(** What the timer thread does to the machine, if there is one; and an instruction that
    meets it, a byte access to a timer register. *)
Definition cpu_count κ : cpu :=
  if in_window (mtime_at ς) (mtime_at ς)
  then with_dev (set_at (cpu_dev κ) (mtime_at ς) (u8 (cpu_dev κ (mtime_at ς) + 1))) κ else κ.
Definition contended κ : bool :=
  match compared ς with Some _ => timer_byte (decoded_at (cpu_arch κ)) (cpu_arch κ) | None => false end.
Inductive cpu_move : cpu → cpu → Prop :=
  | move_cycle κ κ' : cpu_step κ = Some κ' → cpu_move κ κ'
  | move_count κ : compared ς ≠ None → cpu_move κ (cpu_count κ).

Fixpoint cpu_steps (n : nat) κ : option cpu :=
  match n with O => Some κ | S n => κ' ← cpu_step κ; cpu_steps n κ' end.
(** No contended instruction in [n] cycles. *)
Fixpoint alone (n : nat) κ : bool :=
  match n with
  | O => true
  | S n => negb (contended κ) && match cpu_step κ with Some κ' => alone n κ' | None => true end
  end.
(** At most [n] cycles to the exit code. *)
Fixpoint cpu_run (n : nat) κ : option Z :=
  if cpu_done κ then Some (le_value (a_mem (cpu_arch κ)) (tohost_at ς) 4)
  else match n with O => None | S n => κ' ← cpu_step κ; cpu_run n κ' end.
End cpu.

(** ** Simulation *)

Section simulation.
Context {P : Platform} {C : CommonLib} {L : CommonLaws} {D : Decoder} {DO : DecoderOk}.
Context {promised : alu → Z → Z → bool} {AR : Arithmetic P promised}.
Implicit Types (s : model) (κ : cpu) (c : trap_cause).

(** [s] with program counter [v] shows the state [κ]. *)
Record presents s (v : Z) κ : Prop := {
  presents_arch : shows s v (cpu_arch κ);
  presents_dev a : is_u32 a → off_timer (mtime_addr (mem s)) (mtimecmp_addr (mem s)) a = false →
    cpu_dev κ a = router_byte (mem s) a;
  presents_csr a : cpu_csr κ a = csrv s a;
  presents_mode : mode s = set_mode (cpu_priv κ);
  presents_done : is_done s = cpu_done κ
}.
Definition soc_of s : soc :=
  mk_soc (allowed_pcs s) (mtime_addr (mem s)) (mtimecmp_addr (mem s)) (tohost_addr s)
    (if mti_enabled (opts s) then Some (o_mtime (opts s), o_mtimecmp (opts s)) else None).
(** The end of an instruction. *)
Definition arrives s s' κ : Prop :=
  wf_model s' ∧ is_u32 (next_pc s') ∧ presents s' (next_pc s') κ ∧ fixed s' = fixed s.

Lemma soc_of_fixed s s' : fixed s' = fixed s → soc_of s' = soc_of s.
Proof. unfold fixed, soc_of. intros [= -> -> -> -> ->]. done. Qed.

(** A machine out of reset shows the machine out of reset. *)
Lemma nth_z_zeros i : default 0 (nth_z (replicate 8 0) i) = 0.
Proof.
  destruct (nth_z (replicate 8 0) i) as [v|] eqn:Hv; [|done].
  exact (nth_z_Forall (λ b, b = 0) _ _ _ (Forall_replicate _ _ _ eq_refl) Hv).
Qed.
Lemma presents_reset opt pc ranges th r : mtime r = replicate 8 0 → mtimecmp r = replicate 8 0 →
  presents (model_of opt pc ranges th r) (cur_pc (model_of opt pc ranges th r)) (cpu_reset pc (byte (pages r))).
Proof.
  intros Ht Htc. split; [split | | | |]; try done.
  - symmetry. apply pc_get_of.
  - intros i _. symmetry. apply RegFile.reg_init.
  - intros a _ Hoff. unfold off_timer, router_byte in *.
    simpl in *. rewrite Ht, Htc, !nth_z_zeros. by destruct (in_window _ a), (in_window _ a).
  - intros a. symmetry. apply csr_at_init.
Qed.

(** Which bytes of the router are those of the timer registers. *)
Lemma router_byte_pages m r a : off_timer (mtime_addr r) (mtimecmp_addr r) a = false →
  router_byte (with_pages m r) a = router_byte r a.
Proof. unfold off_timer, router_byte. simpl. by destruct (in_window _ a), (in_window _ a). Qed.
Lemma router_byte_timers s s' a : timers s' = timers s → fixed s' = fixed s →
  off_timer (mtime_addr (mem s)) (mtimecmp_addr (mem s)) a = false → router_byte (mem s') a = router_byte (mem s) a.
Proof.
  unfold timers, fixed, off_timer, router_byte. intros [= -> ->] [= _ _ _ -> ->].
  by destruct (in_window _ a), (in_window _ a).
Qed.

Lemma presents_register s v κ (r : csr) : wf_model s → presents s v κ → csr_val r < 256 →
  trap_register κ r = mcsr s r.
Proof. intros Hs [_ _ _ Hm _] Hr. rewrite mcsr_val by done. unfold trap_register. by rewrite Hm. Qed.
Lemma presents_vector s v κ : wf_model s → presents s v κ → trap_vector κ = vector s.
Proof.
  intros Hs Hp. unfold trap_vector, vector. rewrite (presents_register s v), (presents_csr s v κ Hp) by done.
  by rewrite word_align_val by by apply csrv_u32.
Qed.
Lemma vector_u32 s : wf_model s → is_u32 (vector s).
Proof.
  intros Hs. unfold vector. pose proof (csrv_u32 s (mcsr s utvec) Hs). rewrite word_align_val by done. word.
Qed.

Lemma presents_put_csr s v κ a w : wf_model s → 0 ≤ a < 4096 → presents s v κ →
  presents (put_csr a w s) v (with_csrs (set_at (cpu_csr κ) a w) κ).
Proof.
  intros Hs Ha [[Hpc Hreg Hmem] Hv Hc Hm Hd]. split; [by split | done | | done | done].
  intros b. rewrite csrv_put_csr by done. simpl. unfold set_at. by rewrite Hc.
Qed.
Lemma presents_saved s c e κ : wf_model s → presents s (cur_pc s) κ →
  presents (saved c e s) e (cpu_save c e κ).
Proof.
  intros Hs Hp. pose proof Hp as [[Hpc Hreg Hmem] Hv Hc Hm Hd]. split; [by split | done | | done | done].
  intros a. rewrite csrv_saved, epc_of_val by (done || by apply cur_pc_u32). simpl. unfold set_at.
  rewrite !(presents_register s (cur_pc s)), Hc, Hpc by done. done.
Qed.

Lemma trap_arrives s c κ : wf_model s → presents s (cur_pc s) κ →
  arrives s (saved c (vector s) s) (cpu_trap c κ).
Proof.
  intros Hs Hp. split; [by apply wf_saved|]. rewrite next_pc_saved. split; [by apply vector_u32|].
  split; [|apply frame_saved]. unfold cpu_trap. rewrite (presents_vector s _ κ Hs Hp). by apply presents_saved.
Qed.
Lemma trap_simulates s c κ : wf_model s → is_int c = false → is_ecall c = false → presents s (cur_pc s) κ →
  ∃ s', trap c s = Ok (tt, s') ∧ arrives s s' (cpu_trap c κ).
Proof.
  intros Hs Hc He Hp. exists (saved c (vector s) s). split; [|by apply trap_arrives].
  by rewrite trap_exception_eq, He.
Qed.

Lemma exit_simulates s κ : wf_model s → is_u32 (next_pc s) → presents s (next_pc s) κ →
  ∃ s', handle_sys_exit s = Ok (tt, s') ∧ arrives s s' (cpu_exit (soc_of s) κ).
Proof.
  intros Hs Hn Hp. pose proof Hp as [[Hpc Hreg Hmem] Hv Hc Hm Hd].
  pose proof (sys_exit_eq s Hs) as Hx. unfold exits in Hx. unfold cpu_exit. rewrite !Hreg by lia.
  destruct (gpr s 17 =? 93); [|by exists s].
  destruct Hx as (m' & Hx & Hr & Hm'). eexists. split; [exact Hx|].
  split; [destruct Hs; by split|]. split; [done|]. split; [|done]. split; [| |done..].
  2: { simpl. intros a Ha Hoff. rewrite Hv by done. by rewrite router_byte_pages. }
  split; [done..|].
  intros a Ha. simpl. rewrite Hm' by done. by apply overlay_ext, Hmem.
Qed.

Lemma ecall_simulates s κ : wf_model s → presents s (cur_pc s) κ →
  ∃ s', (c ← gets ecall_cause; trap c) s = Ok (tt, s') ∧ arrives s s' (cpu_exit (soc_of s) (cpu_trap (call_cause κ) κ)).
Proof.
  intros Hs Hp. rewrite bind_gets.
  assert (ecall_cause s = call_cause κ) as ->.
  { unfold ecall_cause, call_cause. by rewrite (presents_mode _ _ _ Hp). }
  set (c := call_cause κ).
  assert (is_int c = false ∧ is_ecall c = true) as [Hc He] by (unfold c, call_cause; by destruct (cpu_priv κ)).
  destruct (trap_arrives s c κ Hs Hp) as (Hwf & Hn & Hp1 & Hf).
  destruct (exit_simulates _ _ Hwf Hn Hp1) as (s' & Hx & ? & ? & Hp' & Hf').
  exists s'. split; [by rewrite trap_exception_eq, He|]. rewrite (soc_of_fixed _ _ Hf) in Hp'.
  split; [done|]. split; [done|]. split; [done | congruence].
Qed.

Lemma mret_simulates s κ : wf_model s → presents s (cur_pc s) κ →
  ∃ s', handle_mret s = Ok (tt, s') ∧ arrives s s' (cpu_return κ).
Proof.
  intros Hs Hp. pose proof Hp as [[Hpc Hreg Hmem] Hv Hc Hm Hd].
  destruct (mret_spec s Hs) as (s' & _ & Hwf & Hn & _ & Ha & _). rewrite mret_eq by done.
  eexists. split; [reflexivity|]. split.
  { apply wf_with_mode; [|done]. apply wf_goto, wf_put_csr; [done | by apply mstatus_on_return_u32, csrv_u32]. }
  set (s1 := put_csr _ _ s). change (next_pc (with_mode ?m (goto ?v s1))) with (next_pc (goto v s1)).
  rewrite next_pc_goto. split; [by apply csrv_u32|]. split; [|done]. unfold cpu_return.
  rewrite !Hc, <-previous_privilege_val. split; [by split | done | | done | done].
  intros a. simpl. unfold set_at. change (csrv (with_mode ?m (goto ?v s1)) a) with (csrv s1 a).
  unfold s1. rewrite csrv_put_csr by (done || apply csr_val_range). by rewrite Hc.
Qed.
(** *** CSR instructions *)

Lemma may_read_eq s v κ a : 0 ≤ a < 4096 → presents s v κ → may_read κ a = can_read a (mode s).
Proof.
  intros Ha Hp. apply eq_bool_prop_intro. rewrite !Is_true_true, can_read_spec by lia.
  unfold may_read. by rewrite Z.leb_le, (presents_mode _ _ _ Hp).
Qed.
Lemma may_write_eq s v κ a : 0 ≤ a < 4096 → presents s v κ → may_write κ a = can_write a (mode s).
Proof.
  intros Ha Hp. apply eq_bool_prop_intro. rewrite !Is_true_true, can_write_spec by lia.
  unfold may_write. rewrite andb_true_iff, negb_true_iff, Z.eqb_neq, (may_read_eq s v) by done.
  by rewrite can_read_spec by lia.
Qed.

Lemma csr_new_eq sy d s v κ : wf_op d → presents s v κ →
  csr_new sy d s = csr_value sy (if reg_form sy then a_reg (cpu_arch κ) (rs1 d) else rs1 d) (csr_old sy d s).
Proof.
  intros Hd Hp. unfold csr_new. rewrite (shows_reg _ _ _ (presents_arch _ _ _ Hp)) by apply Hd.
  destruct sy; try done; simpl; by case_match; rewrite ?Z.land_0_r.
Qed.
****************
Using only the entries above, output the line with "presents (put_csr a", the line with "intros a. rewrite", and all lines between them, exactly as they stand.

> [Answer to this exercise]
  presents (put_csr a w s) v (with_csrs (set_at (cpu_csr κ) a w) κ).
Proof.
  intros Hs Ha [[Hpc Hreg Hmem] Hv Hc Hm Hd]. split; [by split | done | | done | done].
  intros b. rewrite csrv_put_csr by done. simpl. unfold set_at. by rewrite Hc.
Qed.
Lemma presents_saved s c e κ : wf_model s → presents s (cur_pc s) κ →
  presents (saved c e s) e (cpu_save c e κ).
Proof.
  intros Hs Hp. pose proof Hp as [[Hpc Hreg Hmem] Hv Hc Hm Hd]. split; [by split | done | | done | done].
  intros a. rewrite csrv_saved, epc_of_val by (done || by apply cur_pc_u32). simpl. unfold set_at.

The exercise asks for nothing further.